Locate the line bearing "let n := nat_of_ascii c in" in the material below, then reproduce it and each following line up to and including the line bearing "change (snd (fold_left".

++++++++++++++++++++

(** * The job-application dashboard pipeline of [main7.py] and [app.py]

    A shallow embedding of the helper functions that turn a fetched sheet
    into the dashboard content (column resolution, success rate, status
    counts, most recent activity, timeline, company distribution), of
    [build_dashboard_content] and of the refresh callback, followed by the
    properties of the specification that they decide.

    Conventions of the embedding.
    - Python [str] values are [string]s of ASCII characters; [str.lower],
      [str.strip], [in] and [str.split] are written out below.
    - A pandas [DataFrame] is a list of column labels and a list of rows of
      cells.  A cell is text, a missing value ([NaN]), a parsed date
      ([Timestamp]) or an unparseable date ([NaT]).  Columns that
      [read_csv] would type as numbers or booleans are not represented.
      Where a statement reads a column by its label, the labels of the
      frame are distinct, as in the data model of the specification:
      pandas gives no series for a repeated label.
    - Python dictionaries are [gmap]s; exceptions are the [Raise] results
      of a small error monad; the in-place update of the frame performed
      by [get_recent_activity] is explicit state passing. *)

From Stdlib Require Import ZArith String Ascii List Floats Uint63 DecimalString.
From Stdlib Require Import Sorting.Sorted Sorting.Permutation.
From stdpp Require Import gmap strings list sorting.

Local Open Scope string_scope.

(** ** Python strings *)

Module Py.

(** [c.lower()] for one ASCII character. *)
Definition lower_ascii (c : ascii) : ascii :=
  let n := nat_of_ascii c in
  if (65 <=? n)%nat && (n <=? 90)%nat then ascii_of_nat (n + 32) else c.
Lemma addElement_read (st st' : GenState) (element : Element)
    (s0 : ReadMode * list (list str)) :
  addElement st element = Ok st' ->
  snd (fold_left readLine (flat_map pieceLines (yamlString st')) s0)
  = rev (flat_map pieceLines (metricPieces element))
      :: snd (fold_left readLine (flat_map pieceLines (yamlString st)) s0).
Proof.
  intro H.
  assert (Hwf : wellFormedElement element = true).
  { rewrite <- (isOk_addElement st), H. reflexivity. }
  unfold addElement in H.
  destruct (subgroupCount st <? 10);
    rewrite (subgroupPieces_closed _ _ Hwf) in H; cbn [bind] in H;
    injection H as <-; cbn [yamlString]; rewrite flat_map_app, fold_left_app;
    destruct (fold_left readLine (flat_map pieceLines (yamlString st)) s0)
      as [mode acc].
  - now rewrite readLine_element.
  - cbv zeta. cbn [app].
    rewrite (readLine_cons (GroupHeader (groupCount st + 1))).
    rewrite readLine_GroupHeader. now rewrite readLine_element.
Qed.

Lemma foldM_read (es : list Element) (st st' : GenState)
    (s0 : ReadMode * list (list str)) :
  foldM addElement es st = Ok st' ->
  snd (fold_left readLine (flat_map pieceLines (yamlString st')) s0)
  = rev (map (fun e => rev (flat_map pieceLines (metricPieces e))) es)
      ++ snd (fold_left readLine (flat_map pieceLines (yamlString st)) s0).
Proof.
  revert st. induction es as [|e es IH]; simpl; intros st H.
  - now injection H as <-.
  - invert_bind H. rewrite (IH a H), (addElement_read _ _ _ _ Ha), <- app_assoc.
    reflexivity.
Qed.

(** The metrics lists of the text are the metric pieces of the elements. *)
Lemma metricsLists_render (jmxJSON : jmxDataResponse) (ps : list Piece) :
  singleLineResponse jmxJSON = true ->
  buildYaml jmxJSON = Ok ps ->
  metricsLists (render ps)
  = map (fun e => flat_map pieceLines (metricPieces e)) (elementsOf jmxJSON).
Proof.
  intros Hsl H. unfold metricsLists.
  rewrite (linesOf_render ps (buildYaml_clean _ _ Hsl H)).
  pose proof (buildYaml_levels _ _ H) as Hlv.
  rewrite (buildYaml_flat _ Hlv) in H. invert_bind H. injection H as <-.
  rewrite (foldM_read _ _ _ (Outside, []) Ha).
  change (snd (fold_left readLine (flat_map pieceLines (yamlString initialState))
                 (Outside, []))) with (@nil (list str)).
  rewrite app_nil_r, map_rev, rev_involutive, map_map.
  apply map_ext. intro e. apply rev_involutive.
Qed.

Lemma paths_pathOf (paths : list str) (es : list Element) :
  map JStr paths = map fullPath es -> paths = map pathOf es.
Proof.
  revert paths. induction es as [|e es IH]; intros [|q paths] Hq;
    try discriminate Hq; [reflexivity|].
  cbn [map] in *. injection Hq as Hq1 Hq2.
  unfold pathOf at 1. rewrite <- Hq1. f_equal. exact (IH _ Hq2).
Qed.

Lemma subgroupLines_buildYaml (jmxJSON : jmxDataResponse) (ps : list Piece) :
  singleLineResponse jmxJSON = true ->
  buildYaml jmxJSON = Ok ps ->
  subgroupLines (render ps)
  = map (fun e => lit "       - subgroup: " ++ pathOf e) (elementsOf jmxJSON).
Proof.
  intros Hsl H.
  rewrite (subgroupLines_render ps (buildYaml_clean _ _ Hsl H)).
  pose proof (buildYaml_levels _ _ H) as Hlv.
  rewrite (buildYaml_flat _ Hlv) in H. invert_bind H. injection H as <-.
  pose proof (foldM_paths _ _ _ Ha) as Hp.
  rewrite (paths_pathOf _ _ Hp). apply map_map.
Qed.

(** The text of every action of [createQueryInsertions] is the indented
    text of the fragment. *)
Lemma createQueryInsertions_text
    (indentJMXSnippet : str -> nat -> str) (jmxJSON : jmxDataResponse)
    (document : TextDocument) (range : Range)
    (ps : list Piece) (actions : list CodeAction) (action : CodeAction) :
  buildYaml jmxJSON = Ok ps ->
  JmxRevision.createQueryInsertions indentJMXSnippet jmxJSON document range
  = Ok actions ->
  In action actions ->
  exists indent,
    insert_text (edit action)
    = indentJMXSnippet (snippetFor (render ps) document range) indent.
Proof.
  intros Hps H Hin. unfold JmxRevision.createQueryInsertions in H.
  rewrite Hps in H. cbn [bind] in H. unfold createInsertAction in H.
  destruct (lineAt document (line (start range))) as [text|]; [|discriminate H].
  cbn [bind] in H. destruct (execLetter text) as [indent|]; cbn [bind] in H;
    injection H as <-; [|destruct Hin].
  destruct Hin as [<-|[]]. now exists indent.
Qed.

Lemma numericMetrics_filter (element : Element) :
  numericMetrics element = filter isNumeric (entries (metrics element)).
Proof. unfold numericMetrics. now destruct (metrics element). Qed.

++++++++++++++++++++

YOUR SOLUTION:
  let n := nat_of_ascii c in
  if (65 <=? n)%nat && (n <=? 90)%nat then ascii_of_nat (n + 32) else c.
Lemma addElement_read (st st' : GenState) (element : Element)
    (s0 : ReadMode * list (list str)) :
  addElement st element = Ok st' ->
  snd (fold_left readLine (flat_map pieceLines (yamlString st')) s0)
  = rev (flat_map pieceLines (metricPieces element))
      :: snd (fold_left readLine (flat_map pieceLines (yamlString st)) s0).
Proof.
  intro H.
  assert (Hwf : wellFormedElement element = true).
  { rewrite <- (isOk_addElement st), H. reflexivity. }
  unfold addElement in H.
  destruct (subgroupCount st <? 10);
    rewrite (subgroupPieces_closed _ _ Hwf) in H; cbn [bind] in H;
    injection H as <-; cbn [yamlString]; rewrite flat_map_app, fold_left_app;
    destruct (fold_left readLine (flat_map pieceLines (yamlString st)) s0)
      as [mode acc].
  - now rewrite readLine_element.
  - cbv zeta. cbn [app].
    rewrite (readLine_cons (GroupHeader (groupCount st + 1))).
    rewrite readLine_GroupHeader. now rewrite readLine_element.
Qed.

Lemma foldM_read (es : list Element) (st st' : GenState)
    (s0 : ReadMode * list (list str)) :
  foldM addElement es st = Ok st' ->
  snd (fold_left readLine (flat_map pieceLines (yamlString st')) s0)
  = rev (map (fun e => rev (flat_map pieceLines (metricPieces e))) es)
      ++ snd (fold_left readLine (flat_map pieceLines (yamlString st)) s0).
Proof.
  revert st. induction es as [|e es IH]; simpl; intros st H.
  - now injection H as <-.
  - invert_bind H. rewrite (IH a H), (addElement_read _ _ _ _ Ha), <- app_assoc.
    reflexivity.
Qed.

(** The metrics lists of the text are the metric pieces of the elements. *)
Lemma metricsLists_render (jmxJSON : jmxDataResponse) (ps : list Piece) :
  singleLineResponse jmxJSON = true ->
  buildYaml jmxJSON = Ok ps ->
  metricsLists (render ps)
  = map (fun e => flat_map pieceLines (metricPieces e)) (elementsOf jmxJSON).
Proof.
  intros Hsl H. unfold metricsLists.
  rewrite (linesOf_render ps (buildYaml_clean _ _ Hsl H)).
  pose proof (buildYaml_levels _ _ H) as Hlv.
  rewrite (buildYaml_flat _ Hlv) in H. invert_bind H. injection H as <-.
  rewrite (foldM_read _ _ _ (Outside, []) Ha).
  change (snd (fold_left readLine (flat_map pieceLines (yamlString initialState))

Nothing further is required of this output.